African Americans are significantly affected by heart disease risk factors; in fact, together these conditions contributed to >2.0 million years of life lost in the African American population between 1999 and 20101, with heart disease being the leading cause of mortality in African Americans. Unfortunately, there is a lack of African Americans in the physician workforce considering African Americans make up ~ 13% of the U.S population, but only 4% of U.S. doctors2. According to the Harvard Business Review, increasing the numbers may improve health outcomes. They described a study in Oakland that assigned African American male patients recruited from barbershops to African American and Non-African American physicians. What they found was that African American patients were more inclined to agree to more invasive and preventative services than those with non-African American doctors. This is not an argument for a segregated system, but certainly increasing the numbers and learning from colleagues can help BIPOC patient outcomes.

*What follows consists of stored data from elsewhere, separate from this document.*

(* ===== verification/VirtTree.v ===== *)
(** The tree of page tables that a PML4 roots, and how extending it changes
    what addresses map to.

    [tree w root T] relates the memory words [w] to a finite map [T] from
    index paths (most significant index first) to table addresses: [T] holds
    exactly the tables reachable from [root], at pairwise distinct pages. *)
From stdpp Require Import base tactics numbers list gmap.
From Stdlib Require Import ZArith Lia.
From S2P Require Import Prelude Phys PhysInv PhysSpec KMem Percpu Virt.

Local Open Scope Z_scope.

(** ** Entries as bit fields *)

Lemma page_low page x : page mod 4096 = 0 -> 0 <= x < 4096 -> Z.land page x = 0.
Proof.
  intros Hp Hx. replace page with (page / 4096 * 2 ^ 12) by div_lia. apply Z.bits_inj'. intros n Hn.
  rewrite Z.land_spec, Z.bits_0. destruct (Z.lt_ge_cases n 12).
  - by rewrite Z.mul_pow2_bits_low.
  - rewrite <-(Z.mod_small x (2 ^ 12)), Z.mod_pow2_bits_high by lia. apply andb_false_r.
Qed.

Lemma mask_bits n : 0 <= n -> Z.testbit PHYS_ADDR_MASK n = (12 <=? n) && (n <? 52).
Proof.
  intros Hn. change PHYS_ADDR_MASK with (Z.shiftl (Z.ones 40) 12). rewrite Z.shiftl_spec by lia.
  destruct (Z.leb_spec 12 n); [|by rewrite Z.testbit_neg_r by lia].
  rewrite Z.testbit_ones_nonneg by lia. destruct (Z.ltb_spec (n - 12) 40), (Z.ltb_spec n 52); try lia; done.
Qed.

Lemma page_mask page : page mod 4096 = 0 -> 0 <= page < 2 ^ 52 -> Z.land page PHYS_ADDR_MASK = page.
Proof.
  intros Hp Hb. apply Z.bits_inj'. intros n Hn. rewrite Z.land_spec, mask_bits by done.
  destruct (Z.leb_spec 12 n); simpl.
  - destruct (Z.ltb_spec n 52); [apply andb_true_r|]. rewrite andb_false_r.
    by rewrite <-(Z.mod_small page (2 ^ 52)), Z.mod_pow2_bits_high by lia.
  - rewrite andb_false_r. replace page with (page / 4096 * 2 ^ 12) by div_lia. by rewrite Z.mul_pow2_bits_low.
Qed.

Lemma low_mask x : 0 <= x < 4096 -> Z.land x PHYS_ADDR_MASK = 0.
Proof. intros Hx. rewrite Z.land_comm. by apply page_low. Qed.

(** An entry that points to a table, and one that maps a huge page. *)
Definition is_child (e : Z) : bool := pte_present e && negb (has e PS).
Definition is_huge (e : Z) : bool := pte_present e && has e PS.

Lemma child_or e : is_child e = false -> is_huge e = false -> pte_present e = false.
Proof. unfold is_child, is_huge. by destruct (pte_present e), (has e PS). Qed.

(** The entry written for a new table. *)
Lemma new_entry_ok page f :
  page mod 4096 = 0 -> 0 <= page < 2 ^ 52 -> f = 2 \/ f = 6 ->
  let e := Z.lor (Z.lor page f) PRESENT in is_child e = true /\ Z.land e PHYS_ADDR_MASK = page.
Proof.
  intros Hp Hb Hf. cbv zeta. unfold is_child, pte_present, has. rewrite !Z.land_lor_distr_l.
  rewrite (page_mask page), !(page_low page) by (done || (unfold PRESENT, PS; lia)).
  destruct Hf as [-> | ->]; (split; [done|]); by rewrite !Z.lor_0_r.
Qed.

(** Adding USER to an entry changes neither its kind nor its target. *)
Lemma user_entry_ok e u :
  u = 0 \/ u = 4 ->
  is_child (Z.lor e u) = is_child e /\ is_huge (Z.lor e u) = is_huge e /\
  Z.land (Z.lor e u) PHYS_ADDR_MASK = Z.land e PHYS_ADDR_MASK.
Proof.
  intros Hu. unfold is_child, is_huge, pte_present, has. rewrite !Z.land_lor_distr_l.
  assert (Z.land u PRESENT = 0 /\ Z.land u PS = 0 /\ Z.land u PHYS_ADDR_MASK = 0) as (-> & -> & ->)
    by by destruct Hu as [-> | ->].
  by rewrite !Z.lor_0_r.
Qed.

Lemma user_bit flags : Z.land flags USER = 0 \/ Z.land flags USER = 4.
Proof.
  change USER with (2 ^ 2). destruct (Z.testbit flags 2) eqn:E; [right|left]; apply Z.bits_inj'; intros n Hn;
    rewrite Z.land_spec, Z.pow2_bits_eqb by lia; (destruct (Z.eqb_spec 2 n) as [<-|]; [rewrite E|rewrite andb_false_r]).
  - done.
  - change 4 with (2 ^ 2). rewrite Z.pow2_bits_eqb by lia. by destruct (Z.eqb_spec 2 n).
  - by rewrite Z.bits_0.
  - by rewrite Z.bits_0.
Qed.

Lemma index_bound v k : 0 <= index_for_addr v k < 512.
Proof.
  unfold index_for_addr. change 511 with (Z.ones 9). rewrite Z.land_ones by lia. apply Z.mod_pos_bound. lia.
Qed.

(** ** Words *)

Definition entry (w : gmap Z Z) (t i : Z) : Z := default 0 (w !! slot_addr t i).

(** A page the direct map reaches. *)
Definition table_ok (t : Z) : Prop := t mod 4096 = 0 /\ 0 <= t < DIRECT_MAP_SIZE.

Lemma slot_addr_inj t t' i i' :
  table_ok t -> table_ok t' -> 0 <= i < 512 -> 0 <= i' < 512 -> slot_addr t i = slot_addr t' i' -> t = t' /\ i = i'.
Proof. unfold table_ok, slot_addr. intros. div_lia. Qed.

Lemma entry_insert w t i e t' i' :
  table_ok t -> table_ok t' -> 0 <= i < 512 -> 0 <= i' < 512 ->
  entry (<[slot_addr t i := e]> w) t' i' = if decide (t = t' /\ i = i') then e else entry w t' i'.
Proof.
  intros Ht Ht' Hi Hi'. unfold entry. case_decide as Hd.
  - destruct Hd as [<- <-]. by rewrite lookup_insert_eq.
  - rewrite lookup_insert_ne; [done|]. intros He. apply Hd. by apply slot_addr_inj.
Qed.

Lemma entry_zero w t t' i :
  table_ok t -> table_ok t' -> 0 <= i < 512 -> entry (zero_words w t) t' i = if decide (t = t') then 0 else entry w t' i.
Proof.
  intros Ht Ht' Hi. unfold zero_words.
  assert (forall l w, Forall (fun j => 0 <= j < 512) l ->
    entry (fold_left (fun w i => <[slot_addr t i := 0]> w) l w) t' i =
    if decide (t = t' /\ i ∈ l) then 0 else entry w t' i) as H.
  { clear w. induction l as [|j l IH]; intros w Hl; simpl; [by rewrite decide_False by set_solver|].
    apply Forall_cons in Hl as [Hj Hl]. rewrite IH, entry_insert by done.
    repeat case_decide; try done; set_solver. }
  assert (i ∈ indices) by (unfold indices; apply elem_of_seqZ; lia).
  rewrite H; [by repeat case_decide; tauto|]. apply Forall_forall. intros j Hj%elem_of_seqZ. lia.
Qed.

Lemma table_mask t : table_ok t -> Z.land t PHYS_ADDR_MASK = t.
Proof. intros [Ha Hb]. apply page_mask; [done|]. unfold DIRECT_MAP_SIZE in Hb. lia. Qed.

Lemma phys_to_virtual_ok t s : table_ok t -> phys_to_virtual t s = Some (t, s).
Proof.
  intros [Hm Hb]. unfold phys_to_virtual. destruct (Z.geb_spec t HIGHER_HALF) as [H|H]; [unfold HIGHER_HALF, DIRECT_MAP_SIZE in *; lia|].
  rewrite page_mask by (done || (unfold DIRECT_MAP_SIZE in *; lia)). by destruct (Z.geb_spec t DIRECT_MAP_SIZE); [lia|].
Qed.

(** ** The tree *)

Record tree (w : gmap Z Z) (root : Z) (T : gmap (list Z) Z) : Prop := {
  t_root : T !! [] = Some root;
  t_table : forall p t, T !! p = Some t -> table_ok t;
  t_len : forall p t, T !! p = Some t -> (length p <= 3)%nat;
  t_inj : forall p q t, T !! p = Some t -> T !! q = Some t -> p = q;
  t_closed : forall p i c, T !! (p ++ [i]) = Some c -> 0 <= i < 512 /\ exists t, T !! p = Some t;
  t_child : forall p t i, T !! p = Some t -> (length p < 3)%nat -> 0 <= i < 512 ->
    T !! (p ++ [i]) = if is_child (entry w t i) then Some (Z.land (entry w t i) PHYS_ADDR_MASK) else None;
}.

Lemma tree_prefix w root T p q t : tree w root T -> T !! (p ++ q) = Some t -> exists t', T !! p = Some t'.
Proof.
  intros HT. revert t. induction q as [|i q IH] using rev_ind; intros t Hq; [rewrite app_nil_r in Hq; eauto|].
  rewrite app_assoc in Hq. destruct (t_closed _ _ _ HT _ _ _ Hq) as (_ & t' & Ht'). eauto.
Qed.

(** Changing an entry without changing which table it points to. *)
Lemma tree_update w root T p t i e :
  tree w root T -> T !! p = Some t -> 0 <= i < 512 ->
  ((length p < 3)%nat -> is_child e = is_child (entry w t i) /\ Z.land e PHYS_ADDR_MASK = Z.land (entry w t i) PHYS_ADDR_MASK) ->
  tree (<[slot_addr t i := e]> w) root T.
Proof.
  intros HT Hp Hi He. pose proof HT as [H1 H2 H3 H4 H5 H6]. split; try done. intros q t' j Hq Hlen Hj.
  rewrite entry_insert by eauto. rewrite (H6 q t' j) by done. case_decide as Hd; [|done].
  destruct Hd as [<- <-]. assert (q = p) as -> by eauto. destruct He as [-> ->]; done.
Qed.

(** Hanging a zeroed page below a slot that had no table. *)
Lemma tree_extend w root T p t i c e :
  tree w root T -> T !! p = Some t -> (length p < 3)%nat -> 0 <= i < 512 -> is_child (entry w t i) = false ->
  table_ok c -> (forall q, T !! q <> Some c) -> is_child e = true -> Z.land e PHYS_ADDR_MASK = c ->
  tree (<[slot_addr t i := e]> (zero_words w c)) root (<[p ++ [i] := c]> T).
Proof.
  intros HT Hp Hlen Hi Hno Hc Hfresh He Hec. pose proof HT as [H1 H2 H3 H4 H5 H6].
  assert (T !! (p ++ [i]) = None) as Hnone by (rewrite (H6 p t i) by done; by rewrite Hno).
  assert (t <> c) as Htc by (intros <-; by eapply Hfresh).
  split.
  - rewrite lookup_insert_ne; [done|]. by destruct p.
  - intros q t' [[<- <-]|[_ Hq]]%lookup_insert_Some; eauto.
  - intros q t' [[<- _]|[_ Hq]]%lookup_insert_Some; [rewrite length_app; simpl; lia|eauto].
  - intros q q' t' [[<- <-]|[Hq Hq2]]%lookup_insert_Some [[<- ?]|[Hq' Hq2']]%lookup_insert_Some; [done| | |eauto].
    + by destruct (Hfresh q').
    + destruct (Hfresh q). congruence.
  - intros q j c' [[Heq <-]|[_ Hq]]%lookup_insert_Some.
    + apply app_inj_tail in Heq as [<- <-]. split; [done|]. exists t. rewrite lookup_insert_ne; [done|].
      intros Heq. apply (f_equal length) in Heq. rewrite length_app in Heq. simpl in Heq. lia.
    + destruct (H5 q j c' Hq) as [Hj [t' Ht']]. split; [done|]. destruct (decide (q = p ++ [i])) as [->|Hne].
      * congruence.
      * exists t'. by rewrite lookup_insert_ne.
  - intros q t' j [[<- <-]|[Hq Hq2]]%lookup_insert_Some Hql Hj.
    + rewrite entry_insert by eauto. rewrite decide_False by tauto. rewrite entry_zero by done.
      rewrite decide_True by done. rewrite lookup_insert_ne by (intros Heq; apply (f_equal length) in Heq; rewrite !length_app in Heq; simpl in Heq; lia).
      change (is_child 0) with false. cbn match. destruct (T !! ((p ++ [i]) ++ [j])) eqn:E; [|done].
      apply H5 in E as (_ & t' & Ht'). congruence.
    + assert (t' <> c) as Htc' by (intros ->; by eapply Hfresh).
      rewrite entry_insert by eauto. case_decide as Hd.
      * destruct Hd as [<- <-]. assert (q = p) as -> by eauto. by rewrite lookup_insert_eq, He, Hec.
      * rewrite entry_zero by eauto. rewrite decide_False by done. rewrite lookup_insert_ne; [by apply H6|].
        intros Heq. apply app_inj_tail in Heq as [<- <-]. rewrite Hp in Hq2. apply Hd. split; congruence.
Qed.

(** ** What growing a tree keeps *)

Record grow (w : gmap Z Z) (T : gmap (list Z) Z) (w' : gmap Z Z) (T' : gmap (list Z) Z) : Prop := {
  g_sub : forall p t, T !! p = Some t -> T' !! p = Some t;
  g_leaf : forall q t j, length q = 3%nat -> T' !! q = Some t -> 0 <= j < 512 ->
    entry w' t j = if T !! q is Some _ then entry w t j else 0;
  g_huge : forall q t j, (length q < 3)%nat -> T' !! q = Some t -> 0 <= j < 512 -> is_huge (entry w' t j) = true ->
    T !! q = Some t /\ is_huge (entry w t j) = true;
}.

Lemma grow_refl w T : grow w T w T.
Proof. split; [done| |done]. intros q t j _ ->. done. Qed.

Lemma grow_trans w1 T1 w2 T2 w3 T3 : grow w1 T1 w2 T2 -> grow w2 T2 w3 T3 -> grow w1 T1 w3 T3.
Proof.
  intros [A1 A2 A3] [B1 B2 B3]. split; [eauto| |].
  - intros q t j Hl Hq Hj. rewrite (B2 q t j) by done. destruct (T2 !! q) as [t2|] eqn:E2.
    + assert (t2 = t) as -> by (apply B1 in E2; congruence). by apply A2.
    + destruct (T1 !! q) as [t1|] eqn:E1; [apply A1 in E1; congruence|done].
  - intros q t j Hl Hq Hj Hh. destruct (B3 q t j) as [H1 H2]; [done..|]. by apply A3.
Qed.

(** Changing the flags of an entry above the leaves. *)
Lemma grow_update w root T p t i e :
  tree w root T -> T !! p = Some t -> (length p < 3)%nat -> 0 <= i < 512 ->
  is_huge e = is_huge (entry w t i) -> grow w T (<[slot_addr t i := e]> w) T.
Proof.
  intros HT Hp Hl Hi He. pose proof (t_table _ _ _ HT) as Htab. split; [done| |].
  - intros q t' j Hq3 Hq Hj. rewrite Hq, entry_insert by eauto. case_decide as Hd; [|done].
    destruct Hd as [<- <-]. assert (p = q) as -> by by eapply t_inj. lia.
  - intros q t' j Hq3 Hq Hj. rewrite entry_insert by eauto. case_decide as Hd; [|done].
    destruct Hd as [<- <-]. by rewrite He.
Qed.

Lemma grow_extend w root T p t i c e :
  tree w root T -> T !! p = Some t -> (length p < 3)%nat -> 0 <= i < 512 -> is_child (entry w t i) = false ->
  table_ok c -> (forall q, T !! q <> Some c) -> is_child e = true ->
  grow w T (<[slot_addr t i := e]> (zero_words w c)) (<[p ++ [i] := c]> T).
Proof.
  intros HT Hp Hl Hi Hno Hc Hfresh He. pose proof (t_table _ _ _ HT) as Htab.
  assert (T !! (p ++ [i]) = None) as Hnone by (rewrite (t_child _ _ _ HT p t i) by done; by rewrite Hno).
  assert (t <> c) as Htc by (intros <-; by eapply Hfresh). split.
  - intros q t' Hq. rewrite lookup_insert_ne; [done|]. congruence.
  - intros q t' j Hq3 [[<- <-]|[Hne Hq]]%lookup_insert_Some Hj.
    + rewrite Hnone, entry_insert by eauto. rewrite decide_False by tauto.
      rewrite entry_zero by done. by rewrite decide_True.
    + rewrite Hq, entry_insert by eauto. case_decide as Hd.
      * destruct Hd as [<- <-]. assert (p = q) as -> by by eapply t_inj. lia.
      * rewrite entry_zero by eauto. rewrite decide_False; [done|]. intros ->. by eapply Hfresh.
  - intros q t' j Hq3 [[<- <-]|[Hne Hq]]%lookup_insert_Some Hj.
    + rewrite entry_insert by eauto. rewrite decide_False by tauto.
      rewrite entry_zero by done. by rewrite decide_True.
    + rewrite entry_insert by eauto. case_decide as Hd.
      * unfold is_child, is_huge in *. by destruct (pte_present e), (has e PS).
      * rewrite entry_zero by eauto. rewrite decide_False; [done|]. intros ->. by eapply Hfresh.
Qed.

One historical change in medicine that impacts care in the African American community is likely rooted in the Abraham Flexner Report3. An African American medical student applying to medical school in 1900 had 10 choices which declined to approximately a quarter of that by 1920. The Flexner Report, which was meant to trim the medical workforce to only those with the greatest quality of training, decided that only two medical schools that trained African Americans (Howard University and Meharry Medical College) were worthy of staying open. His devastating comments terminated the rest4. My cousin, Dr. Hubert Eaton, wrote about this dilemma in his book Every Man Should Try5. He graduated from the University of Michigan School Medical School in 1942 and his father went to Leonard Medical School (see Table 14). He found his father’s exam scores and noted they matched his own. He was perplexed that Leonard was shut down and he wondered: Who validated the Flexner report? Why was one individual able to create this modernity in medicine without any scrutiny?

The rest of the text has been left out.